Friday, 21 June 2024

In 2016 New Zealand instituted comprehensive new health and safety laws for workplaces and other areas of activity. The expectation was that the new regime the legislation introduced would dramatically improve the culture and practice around safety in the workplace, reduce the numbers of accidents and save lives.

However, the most obvious manifestation of the new legislation and its associated regulations has been a massive increase in compliance costs imposed on businesses and community groups. Traditional events like Christmas parades and other community activities have been cancelled because of the impost of traffic management requirements, and it seems impossible these days for even the most minor road maintenance tasks to be carried out without the accompanying panoply of ubiquitous orange cones and stop-go signs.

But so far, there has been no significant improvement in health and safety in either the workplace, the community, or on the roads. There were 275,568 claims under consideration by the Accident Compensation Corporation in 2016 when the new legislation took effect – by the end of 2023 that number had swelled to 292,380. It is a similar trend with the road toll. In 2016 there were 326 road fatalities, but by 2023 that figure had risen to 340.

In fact, all the new legislation seems to have done is spawn a new growth industry in traffic management businesses. There are many such companies operating across New Zealand, costing taxpayers and ratepayers millions of dollars annually for their dubious services. Traffic Management NZ is one of the most prominent of these. It employs more than 650 staff, operates hundreds of vehicles and thousands of traffic devices. Traffic Management NZ has proved such a successful business that it was recently fully acquired by the Altus Group, Australia’s largest full-service traffic management business. Altus Group is in turn owned by Pacific Equity Partners, Australia’s leading private equity firm, currently managing assets worth around $11 billion.
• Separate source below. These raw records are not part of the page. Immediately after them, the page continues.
Lemma fires_fields p evs : forall st,
  let st' := fold_left (fun st ev => fireEvent document p ev st) evs st in
  calls st' = calls st ++ (FireEvent <$> evs) /\
  tagStack st' = tagStack st /\ textBuf st' = textBuf st /\
  nameResolver st' = nameResolver st /\ ENTITIES st' = ENTITIES st.
Proof.
  induction evs as [|ev evs IH]; intros st; simpl.
  - by rewrite app_nil_r.
  - destruct (IH (fireEvent document p ev st)) as (-> & -> & -> & -> & ->).
    destruct (fire_fields p ev st) as (-> & -> & -> & -> & ->).
    by rewrite <- app_assoc.
Qed.

(** The calls of a flush: one text transition when text is pending. *)
Definition flushed (buf : string) : list Call :=
  if String.eqb buf "" then [] else [FireEvent (text buf)].

Lemma flushTextBuf_fields p st :
  let st' := flushTextBuf document p st in
  calls st' = calls st ++ flushed (textBuf st) /\
  tagStack st' = tagStack st /\ textBuf st' = "" /\
  nameResolver st' = nameResolver st /\ ENTITIES st' = ENTITIES st.
Proof.
  unfold flushTextBuf, flushed. destruct (String.eqb_spec (textBuf st) "") as [Hb|Hb]; simpl.
  - by rewrite app_nil_r.
  - by destruct (fire_fields p (text (textBuf st)) st) as (-> & -> & _ & -> & ->).
Qed.

Lemma define_prefixes_fields defs : forall st,
  let st' := define_prefixes defs st in
  calls st' = calls st ++ ((fun d => DefinePrefix d.1 d.2) <$> defs) /\
  tagStack st' = tagStack st /\ textBuf st' = textBuf st /\
  ENTITIES st' = ENTITIES st /\ walker st' = walker st /\
  length (contexts (nameResolver st')) = length (contexts (nameResolver st)) /\
  tail (contexts (nameResolver st')) = tail (contexts (nameResolver st)) /\
  (contexts (nameResolver st) <> [] ->
   default_context (nameResolver st') = default_context (nameResolver st)).
Proof.
  unfold define_prefixes.
  induction defs as [|d defs IH]; intros st; simpl.
  - by rewrite app_nil_r.
  - match goal with |- context [fold_left _ defs ?s] => specialize (IH s) end.
    simpl in IH. destruct IH as (-> & -> & -> & -> & -> & -> & -> & IH). simpl.
    rewrite <- app_assoc. repeat split; try done.
    + unfold definePrefix. by destruct (contexts (nameResolver st)).
    + unfold definePrefix. by destruct (contexts (nameResolver st)).
    + intros Hne. rewrite IH.
      * unfold definePrefix. by destruct (contexts (nameResolver st)).
      * unfold definePrefix. by destruct (contexts (nameResolver st)).
Qed.
(** The state after a caller has assigned [entity.id = v]. *)
Definition assign_id (entity : ref) (v : string) (s : State) : State :=
  {| heap := set_id (heap s) entity v; storage := storage s |}.

(* ================================================================== *)
(** ** Sample entities                                                 *)
(* ================================================================== *)

(** Three users built with explicit ids; the third reuses the first id. *)
Definition john : User :=
  User_init [] (Some "u-1") None None None None
    (Some "John Doe") (Some "john.doe@example.com").

Definition jane : User :=
  User_init [] (Some "u-2") None None None None
    (Some "Jane Doe") (Some "jane.doe@example.com").

Definition john_again : User :=
  User_init [] (Some "u-1") (Some "2024-01-01") None (Some false) (Some true)
    (Some "John Smith") (Some "john.smith@example.com").

(** A heap where reference 0 is [john], 1 is [jane], the rest
    [john_again]. *)
Definition sample_heap : Heap :=
  fun r => match r with 0 => john | 1 => jane | _ => john_again end.

(** The store after [create] of references 0 and 1 on a fresh repository. *)
Definition sample_state : State :=
  {| heap := sample_heap; storage := [("u-1", 0); ("u-2", 1)] |}.

(** Three draws of [os.urandom(16)]: all zero; zero but for the high
    nibble of byte 6, which is where the version goes; all ones. *)
Definition draw_zero : list byte := repeat x00 16.

Definition draw_version : list byte := repeat x00 6 ++ [xf0] ++ repeat x00 9.

Definition draw_ones : list byte := repeat xff 16.

(** A heap of users built as the tests build them, [User(name=..,
    email=..)], from the three draws. *)
Definition generated_heap : Heap :=
  fun r =>
    match r with
    | 0 => User_named draw_zero "John Doe" "john.doe@example.com"
    | 1 => User_named draw_version "Jane Doe" "jane.doe@example.com"
    | _ => User_named draw_ones "John Smith" "john.smith@example.com"
    end.
(** * Knowledge Nexus: graph consistency and unification engine

    A shallow embedding of the graph helpers ([utils/graph.ts]), of the
    structural validator, the union-find connectivity analyzer and the
    unification orchestrator ([services/graphOptimizerService.ts], in
    its two revisions), of the bridging call's error handling
    ([services/geminiService.ts]) and of the refinement handler of the
    application shell ([App.tsx]). *)

From Stdlib Require Import PrimFloat.
From Stdlib Require Import DecimalString.
From stdpp Require Import gmap strings list.

#[local] Set Warnings "-clear-no-such-hyp".

(** ** Data model ([types.ts]) *)

(** A JavaScript [number] is an IEEE-754 double. *)
Abbreviation number := PrimFloat.float (only parsing).

(** [interface GraphNode]: [val] and [color] are optional members;
    [None] stands for an absent ([undefined]) member. *)
Record GraphNode := mkNode {
  id : string;
  name : string;
  type : string;
  description : string;
  val : option number;
  color : option string
}.

(** [string | GraphNode]: a link endpoint is a bare identifier until the
    rendering layer replaces it by the node object. *)
Inductive NodeRef :=
| RefId (s : string)
| RefNode (n : GraphNode).

(** [interface GraphLink].  The member [relationship] is declared
    [string]; links that come out of [JSON.parse] are not checked
    against the declaration and the code guards its uses
    ([link.relationship || ''], [link.relationship?.toLowerCase()]), so
    an absent label is representable: [None] is [undefined]. *)
Record GraphLink := mkLink {
  source : NodeRef;
  target : NodeRef;
  relationship : option string
}.

(** [interface GraphData]. *)
Record GraphData := mkGraph {
  nodes : list GraphNode;
  links : list GraphLink
}.

(** ** Identity resolver and link key builder ([utils/graph.ts]) *)

Definition getNodeId (node : NodeRef) : string :=
  match node with
  | RefId s => s
  | RefNode n => id n
  end.

(** [x || ''] on an optional string: [undefined] and the empty string
    are falsy. *)
Definition or_empty (o : option string) : string :=
  match o with
  | Some s => s
  | None => ""
  end.

Definition buildLinkKey (link : GraphLink) : string :=
  let sourceId := getNodeId (source link) in
  let targetId := getNodeId (target link) in
  sourceId +:+ "__" +:+ or_empty (relationship link) +:+ "__" +:+ targetId.

(** ** Graph normalizer ([utils/graph.ts]) *)

(** [x ?? 1]: only an absent operand is replaced. *)
Definition nullish_or_one (o : option number) : number :=
  match o with
  | Some v => v
  | None => 1%float
  end.
(** * Dashboard data generators: a shallow embedding

    The repository holds two scripts, [scripts/generate_dashboard_data.py]
    and [scripts/generate_data.py].  Each one runs a fixed dictionary of
    named SQL queries against Athena, turns the answers into lists of row
    dictionaries, collects them in one dictionary keyed by query name and
    dumps that dictionary as JSON.

    Conventions of the embedding:
    - a Python [str] is a [string]; its characters are read as the code
      points 0..255;
    - a Python [dict] is an insertion-ordered association list with unique
      keys ([dict_set] is [d[k] = v]);
    - code that can raise returns a [res]; code that talks to Athena runs in
      the monad [M], which threads the trace of calls and sleeps;
    - the builtins [int], [float] and the float [repr] are parameters of the
      development: they are CPython's, not this repository's;
    - the polling loop may never end: it runs on fuel, and [Diverge] is a
      loop that is still going round when the fuel is used up;
    - [json.dump] is modelled down to the text it writes, and [json.load],
      which no script calls, by a reader for such texts;
    - [print] calls are left out: no statement below is about the console.

    The file has the model first, then the vocabulary of the statements,
    then the lemmas and the claims. *)

From Stdlib Require Import ZArith Ascii String List Lia.
From Stdlib Require Import DecimalString DecimalFacts DecimalPos.
From stdpp Require Import base tactics option list strings gmap.

Set Warnings "-clear-no-such-hyp".

Local Open Scope Z_scope.
Local Open Scope string_scope.
Local Open Scope list_scope.

(** ** Characters and strings *)

Definition code (c : ascii) : N := N_of_ascii c.

(** [c in s] for a one-character [c]. *)
Fixpoint str_contains (c : ascii) (s : string) : bool :=
  match s with
  | EmptyString => false
  | String a s' => if Ascii.eqb a c then true else str_contains c s'
  end.

(** The upper-case letters among the code points below 256: A..Z and the
    Latin-1 capitals (all of U+00C0..U+00DE but the multiplication sign). *)
Definition is_upper (c : ascii) : bool :=
  let n := code c in
  ((65 <=? n) && (n <=? 90) || (192 <=? n) && (n <=? 222) && negb (n =? 215))%N%bool.

Definition char_lower (c : ascii) : ascii :=
  if is_upper c then ascii_of_N (code c + 32) else c.

(** [s.lower()] *)
Fixpoint lower (s : string) : string :=
  match s with
  | EmptyString => EmptyString
  | String c s' => String (char_lower c) (lower s')
  end.

(** Two characters that are the same letter, in whatever case. *)
Definition same_letter (a b : ascii) : Prop :=
  a = b
  \/ (is_upper a = true /\ code b = (code a + 32)%N)
  \/ (is_upper b = true /\ code a = (code b + 32)%N).

(** Two labels that differ at most in the case of their letters. *)
Inductive same_up_to_case : string -> string -> Prop :=
  | sutc_nil : same_up_to_case EmptyString EmptyString
  | sutc_cons a b s t :
      same_letter a b -> same_up_to_case s t ->
      same_up_to_case (String a s) (String b t).

(** ** Exceptions and results *)

Inductive exn : Type :=
  | IndexError                     (* list index out of range *)
  | ServiceError (msg : string)    (* anything boto3 or awswrangler raises *)
  | OSError (msg : string).        (* [open] or a write on the file fails *)

(** What running a piece of code gives: a value, an exception, or no answer
    yet because the polling loop is still going round when the fuel of the
    model is used up. *)
Inductive res (A : Type) : Type :=
  | Ok (a : A)
  | Raise (e : exn)
  | Diverge.
Arguments Ok {A} a.
Arguments Raise {A} e.
Arguments Diverge {A}.

Definition res_bind {A B} (r : res A) (k : A -> res B) : res B :=
  match r with
  | Ok a => k a
  | Raise e => Raise e
  | Diverge => Diverge
  end.

(** A [for] loop that builds a list with [append], each round of which can
    raise. *)
Fixpoint res_map {A B} (f : A -> res B) (l : list A) : res (list B) :=
  match l with
  | [] => Ok []
  | x :: l' =>
      res_bind (f x) (fun y => res_bind (res_map f l') (fun ys => Ok (y :: ys)))
  end.

(** ** Python dictionaries *)

Definition dict (V : Type) : Type := list (string * V).

Section Dict.
Context {V : Type}.

(** [d.get(k)] *)
Fixpoint dict_get (d : dict V) (k : string) : option V :=
  match d with
  | [] => None
  | (k', v) :: d' => if String.eqb k' k then Some v else dict_get d' k
  end.

(** [d[k] = v]: an existing key keeps its place and takes the new value, a
    new key goes to the end. *)
Fixpoint dict_set (d : dict V) (k : string) (v : V) : dict V :=
  match d with
  | [] => [(k, v)]
  | (k', v') :: d' =>
      if String.eqb k' k then (k', v) :: d' else (k', v') :: dict_set d' k v
  end.

(** [list(d.keys())] *)
Definition dict_keys (d : dict V) : list string := fst <$> d.

(** [set(d.keys())] *)
Definition keyset (d : dict V) : gset string := list_to_set (dict_keys d).

(** [dict(pairs)] *)
Definition dict_of (pairs : list (string * V)) : dict V :=
  fold_left (fun d kv => dict_set d (fst kv) (snd kv)) pairs [].
End Dict.

(** ** Python values that end up in a row *)

Inductive pyval (F : Type) : Type :=
  | PyNone
  | PyBool (b : bool)
  | PyInt (z : Z)
  | PyFloat (f : F)
  | PyStr (s : string)
  | PyObj (str : string).   (* any other object [o], with [str(o)] *)
Arguments PyNone {F}.
Arguments PyBool {F} b.
Arguments PyInt {F} z.
Arguments PyFloat {F} f.
Arguments PyStr {F} s.
Arguments PyObj {F} str.
(** A loop that has a result had one in each of its iterations. *)
Lemma write_each_defined {A} (body : A → Writer → option Writer) (v : list A)
  (w w' : Writer) :
  write_each body v w = Some w' → Forall (λ a, ∃ w1, is_Some (body a w1)) v.
Proof.
  revert w. induction v as [|a v IH]; intros w; cbn [write_each];
    [constructor|].
  destruct (body a w) as [w1|] eqn:E; cbn; [|done].
  intros Hrest. constructor; [by exists w; rewrite E|by eapply IH].
Qed.

(** ** Conversions *)

Lemma float_to_int_Some v z : float_to_int v = Some z ↔ int_range v ∧ z = ftrunc v.
Proof.
  unfold float_to_int, int_range.
  destruct (Z.leb_spec (- 2 ^ 31) (ftrunc v)), (Z.ltb_spec (ftrunc v) (2 ^ 31));
    cbn; split; try (intros [= <-]; split; [lia|done]); try done;
    intros [Hr ->]; first [done|lia].
Qed.

Lemma float_to_uint16_Some v z :
  float_to_uint16 v = Some z ↔ uint16_range v ∧ z = ftrunc v.
Proof.
  unfold float_to_uint16, uint16_range.
  destruct (Z.leb_spec 0 (ftrunc v)), (Z.ltb_spec (ftrunc v) (2 ^ 16));
    cbn; split; try (intros [= <-]; split; [lia|done]); try done;
    intros [Hr ->]; first [done|lia].
Qed.

(** ** Fields *)

Lemma u16_wrap16 v : u16 (wrap16 v) = u16 v.
Proof.
  unfold u16, wrap16. change (2 ^ 16) with (256 * 256).
  rewrite Z.rem_mul_r by lia.
  assert (0 ≤ v mod 256 < 256) by (apply Z.mod_pos_bound; lia).
  assert (0 ≤ v / 256 mod 256 < 256) by (apply Z.mod_pos_bound; lia).
  f_equal; [|f_equal].
  - rewrite (Z.mul_comm 256), Z.mod_add by lia. apply Z.mod_mod. lia.
  - rewrite (Z.mul_comm 256), Z.div_add by lia.
    rewrite (Z.div_small (v mod 256)) by lia. rewrite Z.add_0_l.
    apply Z.mod_mod. lia.
Qed.

Lemma u8_wrap8 v : u8 (wrap8 v) = u8 v.
Proof. unfold u8, wrap8. f_equal. apply Z.mod_mod. lia. Qed.
Definition compress (h : regs) (block : list Z) : regs :=
  let r := rounds 0 (schedule block) h in
  Regs (add32 (ra h) (ra r)) (add32 (rb h) (rb r)) (add32 (rc h) (rc r))
       (add32 (rd h) (rd r)) (add32 (re h) (re r)).

Fixpoint blocks (fuel : nat) (ws : list Z) (h : regs) : regs :=
  match fuel, ws with
  | S f, _ :: _ => blocks f (drop 16 ws) (compress h (take 16 ws))
  | _, _ => h
  end.

Definition init : regs :=
  Regs 0x67452301 0xEFCDAB89 0x98BADCFE 0x10325476 0xC3D2E1F0.

Definition hex_digit (d : Z) : ascii :=
  if d <? 10 then ascii_of_N (Z.to_N (48 + d)) else ascii_of_N (Z.to_N (87 + d)).

Definition hex32 (x : Z) : string :=
  string_of_list_ascii
    ((fun i => hex_digit (Z.land (Z.shiftr x (4 * (7 - Z.of_nat i))) 0xF)) <$> seq 0 8).

Definition digest_hex (r : regs) : string :=
  hex32 (ra r) +:+ hex32 (rb r) +:+ hex32 (rc r) +:+ hex32 (rd r) +:+ hex32 (re r).

Definition sha1 (s : string) : string :=
  let bs := pad (bytes_of s) in
  let ws := words (length bs) bs in
  digest_hex (blocks (length ws) ws init).

End Sha1.

Definition sha1 : string -> string := Sha1.sha1.

Arguments sha1 : simpl never.

(* ===================================================================== *)
(** ** [class LRU]: the memory cache *)
(* ===================================================================== *)

Module LRU.

(** A [Map]: the entries in insertion order, oldest first. *)
Abbreviation entries := (list (string * JS.val)).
The battalions of road cones up and down the country are the most obvious evidence of the traffic management companies at work. It has been reported that the cost of hiring an individual road cone is $4 a day. Given the hundreds of cones involved in a project it is easy to see how the costs of traffic management are so high. In some cases, it has been estimated that traffic management compliance could account for up to 20% of a project’s total cost. Auckland Council estimated last year that traffic management compliance was costing it at least $145 million a year.  

The major manufacturer locally of road cones is RTL. In a description that few people would recognise as reality its website proclaims its mission to “engage with industry partners, regulatory bodies, and communities to share knowledge, collaborate on safety initiatives” and “to build lasting relationships, drive sustainable growth, and make a positive difference in the world.”

Bluntly, both the traffic management companies and the cone manufacturers have treated the 2016 legislation as a “cash cow” to grow their businesses, at the taxpayer’s expense, without, as the road toll figures show, any demonstrable benefit to road safety.

I now feel embarrassed to have supported that legislation when it was going through Parliament. At the time, I supported the proposition that our health and safety laws needed to be overhauled and brought up to date to be more relevant to current circumstances. But I never imagined the bureaucratic shambles and the profiteering at the public expense that would emerge as a result. Nor I suspect, did many of my colleagues across the House,

But it was probably too much to expect the hand-wringing previous Labour Government to have been prepared to deal with this growing monster. At the same time, the ongoing silence of the National Party about the mess its legislation has created has been self-serving and disappointing. Now, finally, it has fallen to ACT’s Workplace Relations Minister, Brooke van Velden, to do something about it.

Announcing a major review of the current approach to workplace health and safety, she recently observed that “Our health and safety culture can be summed up by the sea of orange road cones that have taken over the country. From Santa parades to property development, you can’t get a lot done without having to set up a barricade of cones. While they may improve health and safety in some places, in other situations their prevalence just doesn’t make any sense … Businesses and community organisations spend a huge amount of money trying to keep people safe, but it’s worthwhile asking: are the rules and expectations proportionate to the actual risks, and when should common sense prevail?”

Bravo Minister! But for the widespread consultation and review she has promised to succeed, it cannot get hijacked by the vested interests that have so dominated this issue since 2016. Therefore, for her ambition of a more common-sense approach – which naturally I applaud – to prevail, the pernicious dominance and numbers of traffic management and cone manufacturing businesses need to be broken. Exploiting health and safety rules for commercial gain, often at the taxpayer’s expense, the way they have done since 2016 should no longer be tolerated, especially when there has been no demonstrable improvement in the overall situation since then.

Van Velden’s challenge is to break this nexus and to restore a more sensible balance. There will be many road users, small businesses, voluntary and community groups, and kids of all ages who like Christmas parades and other community fun, wishing her every success.